What do you say about a winemaker whose self-professed greatest influences are Bob Dylan and Jesus? Gianfranco Manca is a rare soul in the wine business. He is an empath/winemaker. First, his love for the vines is so strong that he says he feels a particular relationship with each one. Furthermore, he thinks the vines tell him what to do with the grapes. He has been working these vines for a long time now, so I can imagine some deeper understanding of one’s vineyards comes through with that much time. Whether there is really a dialog happening is anyone’s guess, but we like to believe.
“Pane e vino” in Italian means “bread and wine.” Gianfranco was raised a baker. At an early age, he took over his uncle’s bakery and baked the classic Sardinian breads that he learned to make from his mother and aunts. Their bread is still prized in his town and the bakery was a success. With the bakery, there also came some plots of land with some very old vines that had somehow remained, although practically neglected for years. They were trained in albarello (goblet), the traditional back-breaking low-growing system used on the islands of Italy, and were very diverse with over 30 different grapes, but mainly Cannonau (Grenache).
Since he was already an expert at fermentation with bread, Gianfranco believed the natural progression would be to understand wine fermentation with the help of these vines. He set about rehabilitating the old vines and planted a parcel of new vines of Monica and Carignano del Sulcis, the local strain of the famous grape, Carignan. He started making wine in the mid 80’s, but it wasn’t until 2005 that he was ready to put a label on it and offer his interpretation to the rest of the world.

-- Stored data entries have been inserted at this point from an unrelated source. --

(** What the handler does on a miss when the network fails: the offline
    fallback, decided by the accept header. *)
Lemma miss_network_failure (rq : request) (w : world) (e : error) :
  method rq = "GET" ->
  startsWith (url rq) origin = true ->
  CacheStorage.match_ (url rq) (caches w) = None ->
  net rq = Rejected e ->
  fst (on_fetch origin net rq w) =
    RespondWith
      match headers_get (req_headers rq) "accept" with
      | None => Rejected (TypeError "Cannot read properties of null")
      | Some accept =>
          if includes accept "text/html"
          then Fulfilled (CacheStorage.match_ (resolve origin "/index.html") (caches w))
          else if includes accept "image"
               then Fulfilled (Some placeholder_image)
               else Rejected e
      end /\
  caches (snd (on_fetch origin net rq w)) = caches w /\
  pending (snd (on_fetch origin net rq w)) = pending w.
Proof.
  intros Hm Hp Hmiss Hnet. rewrite (on_fetch_intercepted rq w Hm Hp).
  run. rewrite Hmiss. cbn. rewrite Hnet. cbn.
  destruct (headers_get (req_headers rq) "accept") as [accept | ]; cbn; [ | auto].
  destruct (includes accept "text/html"); cbn; [auto | ].
  destruct (includes accept "image"); cbn; auto.
Qed.

End FetchHandler.

(** ** Cache Storage lemmas *)

Section CacheStorageFacts.

Variables (name u : string) (r : response).

Lemma match_none_lacks (cs : list (string * cache)) :
  CacheStorage.match_ u cs = None -> Forall (fun nc => snd nc !! u = None) cs.
Proof.
  induction cs as [ | [n c] cs IH]; cbn; intros H; constructor.
  - cbn. destruct (c !! u); [discriminate | reflexivity].
  - apply IH. destruct (c !! u); [discriminate | assumption].
Qed.

Lemma match_none_lacks_outside (cs : list (string * cache)) :
  CacheStorage.match_ u cs = None -> lacks_outside name u cs.
Proof.
  intros H. apply match_none_lacks in H.
  unfold lacks_outside. eapply Forall_impl; [exact H | cbn; auto].
Qed.

Lemma has_app (n : string) (cs cs' : list (string * cache)) :
  CacheStorage.has n (cs ++ cs') = CacheStorage.has n cs || CacheStorage.has n cs'.
Proof.
  unfold CacheStorage.has, CacheStorage.keys.
  rewrite List.map_app. apply existsb_app.
Qed.

Lemma has_open (cs : list (string * cache)) :
  CacheStorage.has name (CacheStorage.open name cs) = true.
Proof.
  unfold CacheStorage.open.
  destruct (CacheStorage.has name cs) eqn:H; [assumption | ].
  rewrite has_app. unfold CacheStorage.has at 2. cbn.
  rewrite String.eqb_refl. apply orb_true_iff. right. reflexivity.
Qed.

Lemma keys_put (n v : string) (x : response) (cs : list (string * cache)) :
  CacheStorage.keys (CacheStorage.put n v x cs) = CacheStorage.keys cs.
Proof.
  unfold CacheStorage.keys, CacheStorage.put.
  induction cs as [ | [m c] cs IH]; cbn; [reflexivity | ].
  f_equal; [ | exact IH]. destruct (String.eqb m n); reflexivity.
Qed.

Lemma has_put (n m v : string) (x : response) (cs : list (string * cache)) :
  CacheStorage.has n (CacheStorage.put m v x cs) = CacheStorage.has n cs.
Proof. unfold CacheStorage.has. rewrite keys_put. reflexivity. Qed.

Lemma lacks_outside_open (n : string) (cs : list (string * cache)) :
  lacks_outside name u cs -> lacks_outside name u (CacheStorage.open n cs).
Proof.
  intros H. unfold CacheStorage.open.
  destruct (CacheStorage.has n cs); [assumption | ].
  apply Forall_app. split; [assumption | ].
  constructor; [ | constructor]. cbn. intros _. apply lookup_empty.
Qed.

Lemma lacks_outside_put (v : string) (x : response) (cs : list (string * cache)) :
  lacks_outside name u cs -> lacks_outside name u (CacheStorage.put name v x cs).
Proof.
  unfold lacks_outside, CacheStorage.put.
  induction 1 as [ | [m c] cs Hm Hcs IH]; cbn; constructor; [ | exact IH].
  destruct (String.eqb_spec m name) as [-> | NE]; cbn in *.
  - intros NE. contradiction.
  - exact Hm.
Qed.

Lemma settled_put (cs : list (string * cache)) :
  lacks_outside name u cs -> settled name u r (CacheStorage.put name u r cs).
Proof.
  unfold lacks_outside, settled, CacheStorage.put.
  induction 1 as [ | [m c] cs Hm Hcs IH]; cbn; constructor; [ | exact IH].
  destruct (String.eqb_spec m name) as [-> | NE]; cbn in *.
  - rewrite String.eqb_refl. apply lookup_insert_eq.
  - destruct (String.eqb_spec m name); [contradiction | auto].
Qed.

Lemma settled_match (cs : list (string * cache)) :
  settled name u r cs -> CacheStorage.has name cs = true ->
  CacheStorage.match_ u cs = Some r.
Proof.
  unfold settled, CacheStorage.has, CacheStorage.keys.
  induction 1 as [ | [m c] cs Hm Hcs IH]; cbn; [discriminate | ].
  cbn in Hm. rewrite String.eqb_sym.
  destruct (String.eqb m name); cbn; rewrite Hm; [reflexivity | exact IH].
Qed.

Lemma settled_lookup (cs : list (string * cache)) :
  settled name u r cs -> CacheStorage.has name cs = true ->
  exists c, CacheStorage.lookup name cs = Some c /\ c !! u = Some r.
Proof.
  unfold settled, CacheStorage.has, CacheStorage.keys.
  induction 1 as [ | [m c] cs Hm Hcs IH]; cbn; [discriminate | ].
  cbn in Hm. rewrite String.eqb_sym.
  destruct (String.eqb m name); cbn; [eauto | exact IH].
Qed.

(** A write to the partition [name] keeps [u] out of the other partitions. *)
Lemma lacks_outside_apply_task (t : task) (cs : list (string * cache)) :
  task_cache t = name -> lacks_outside name u cs -> lacks_outside name u (apply_task cs t).
Proof.
  destruct t as [n v x]. cbn. intros -> H.
  apply lacks_outside_put, lacks_outside_open, H.
Qed.

Lemma lacks_outside_apply_tasks (ts : list task) (cs : list (string * cache)) :
  Forall (fun t => task_cache t = name) ts ->
  lacks_outside name u cs -> lacks_outside name u (fold_left apply_task ts cs).
Proof.
  intros Hts. revert cs.
  induction Hts as [ | t ts Ht Hts IH]; cbn; intros cs H; [assumption | ].
  apply IH, lacks_outside_apply_task; assumption.
Qed.

End CacheStorageFacts.

(** Running the queued writes is folding [apply_task] over the queue. *)
Lemma run_tasks_caches (ts : list task) (w : world) :
  caches (fold_left (fun w' t => snd (run_task t w')) ts w) =
  fold_left apply_task ts (caches w).
Proof.
  revert w. induction ts as [ | [n v x] ts IH]; intros w; cbn; [reflexivity | ].
  rewrite IH. reflexivity.
Qed.

Lemma run_pending_caches (w : world) :
  caches (run_pending w) = fold_left apply_task (pending w) (caches w).
Proof. unfold run_pending. rewrite run_tasks_caches. reflexivity. Qed.

(** After the queued writes, the last of which stores [r] for [u] in the
    partition [name], a lookup of [u] finds [r], in that partition. *)
Lemma written_entry_is_matched (name u : string) (r : response)
    (ts : list task) (cs : list (string * cache)) :
  CacheStorage.match_ u cs = None ->
  Forall (fun t => task_cache t = name) ts ->
  let cs' := fold_left apply_task (ts ++ [OpenAndPut name u r]) cs in
  CacheStorage.match_ u cs' = Some r /\
  exists c, CacheStorage.lookup name cs' = Some c /\ c !! u = Some r.
Proof.
  intros Hmiss Hts cs'. subst cs'. rewrite fold_left_app. cbn.
  set (cs1 := fold_left apply_task ts cs).
  assert (H1 : lacks_outside name u cs1).
  { apply lacks_outside_apply_tasks; [assumption | ].
    apply match_none_lacks_outside, Hmiss. }
  assert (Hs : settled name u r
                 (CacheStorage.put name u r (CacheStorage.open name cs1))).
  { apply settled_put, lacks_outside_open, H1. }
  assert (Hh : CacheStorage.has name
                 (CacheStorage.put name u r (CacheStorage.open name cs1)) = true).
  { rewrite has_put. apply has_open. }
  split; [apply (settled_match name); assumption
         | apply settled_lookup; assumption].
Qed.



Lemma match_none_lookup (u name : string) (cs : list (string * cache)) (c : cache) :
  CacheStorage.match_ u cs = None ->
  CacheStorage.lookup name cs = Some c -> c !! u = None.
Proof.
  induction cs as [ | [n c0] cs IH]; cbn; [discriminate | ].
  destruct (c0 !! u) eqn:E; [discriminate | ]. intros Hmiss.
  destruct (String.eqb n name); [intros [= <-]; exact E | auto].
Qed.

Lemma miss_no_dynamic_entry (u : string) (w : world) :
  CacheStorage.match_ u (caches w) = None -> dynamic_entry u w = None.
Proof.
  intros Hmiss. unfold dynamic_entry.
  destruct (CacheStorage.lookup DYNAMIC_CACHE (caches w)) as [c | ] eqn:E;
    [ | reflexivity].
  eapply match_none_lookup; eassumption.
Qed.

Lemma cacheable_spec (r : response) :
  cacheable r = true <-> status r = 200 /\ type r = Basic.
Proof.
  unfold cacheable, response_type_eqb.
  rewrite andb_true_iff, Z.eqb_eq, bool_decide_eq_true. reflexivity.
Qed.

(** ** Request interception: misses *)

(** C2, as the script has it: on a miss answered by the network, the
    response goes back to the page unmodified and nothing is written by
    the handler itself; a write to the dynamic cache is started exactly when
    the status is 200 (not any other 2xx status) and the type is basic, and
    once the started work has run, the dynamic cache holds the response for
    the request's URL exactly in that case. *)
Theorem miss_cached_iff_status_200_basic
    (origin : string) (net : request -> outcome response)
    (rq : request) (w : world) (r : response) :
  method rq = "GET" ->
  startsWith (url rq) origin = true ->
  CacheStorage.match_ (url rq) (caches w) = None ->
  net rq = Fulfilled r ->
  fst (on_fetch origin net rq w) = RespondWith (Fulfilled (Some r)) /\
  caches (snd (on_fetch origin net rq w)) = caches w /\
  pending (snd (on_fetch origin net rq w)) =
    (pending w ++
     if cacheable r then [OpenAndPut DYNAMIC_CACHE (url rq) r] else [])%list /\
  (pending w = [] ->
   (dynamic_entry (url rq) (run_pending (snd (on_fetch origin net rq w))) = Some r
    <-> status r = 200 /\ type r = Basic)).
Proof.
  intros Hm Hp Hmiss Hnet.
  destruct (miss_network_success origin net rq w r Hm Hp Hmiss Hnet)
    as (Hres & Hcs & _ & Hpend).
  split; [exact Hres | ]. split; [exact Hcs | ]. split; [exact Hpend | ].
  intros H. split.
  - intros Hentry. apply cacheable_spec.
    destruct (cacheable r) eqn:Hc; [reflexivity | exfalso].
    rewrite H, app_nil_r in Hpend.
    assert (Hnone : dynamic_entry (url rq)
                      (run_pending (snd (on_fetch origin net rq w))) = None).
    { unfold dynamic_entry. rewrite run_pending_caches, Hpend, Hcs. cbn.
      apply (miss_no_dynamic_entry (url rq) w Hmiss). }
    congruence.
  - intros Hc. apply cacheable_spec in Hc. rewrite Hc, H in Hpend. cbn in Hpend.
    unfold dynamic_entry. rewrite run_pending_caches, Hpend, Hcs.
    destruct (written_entry_is_matched DYNAMIC_CACHE (url rq) r [] (caches w)
                Hmiss (List.Forall_nil _)) as (_ & c & Hc1 & Hc2).
    cbn in Hc1. cbn. rewrite Hc1. exact Hc2.
Qed.


(** The handler ignores the [redirected] flag: the response of a followed
    same-origin redirect is stored like any other. *)
Lemma followed_redirect_is_cacheable (h : headers) (b : string) :
  cacheable (Response 200 Basic true h b) = true.
Proof. reflexivity. Qed.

Of course, no use of herbicides or pesticides is tolerated at Panevino. The vinifications are carried out on the natural yeasts of the vines and cellar culture. The wines are aged in 12 months in barrique of at least 3 years. The wines are bottled without fining or filtration. The wines are all certified organic by the AIAB, an Italian organic certification board.
Gianfranco only rarely makes bread these days (mostly classes and demonstrations for children and young adults) but when he does, he must be very careful with clothing and hygiene to keep the two cultures of yeast from intermingling.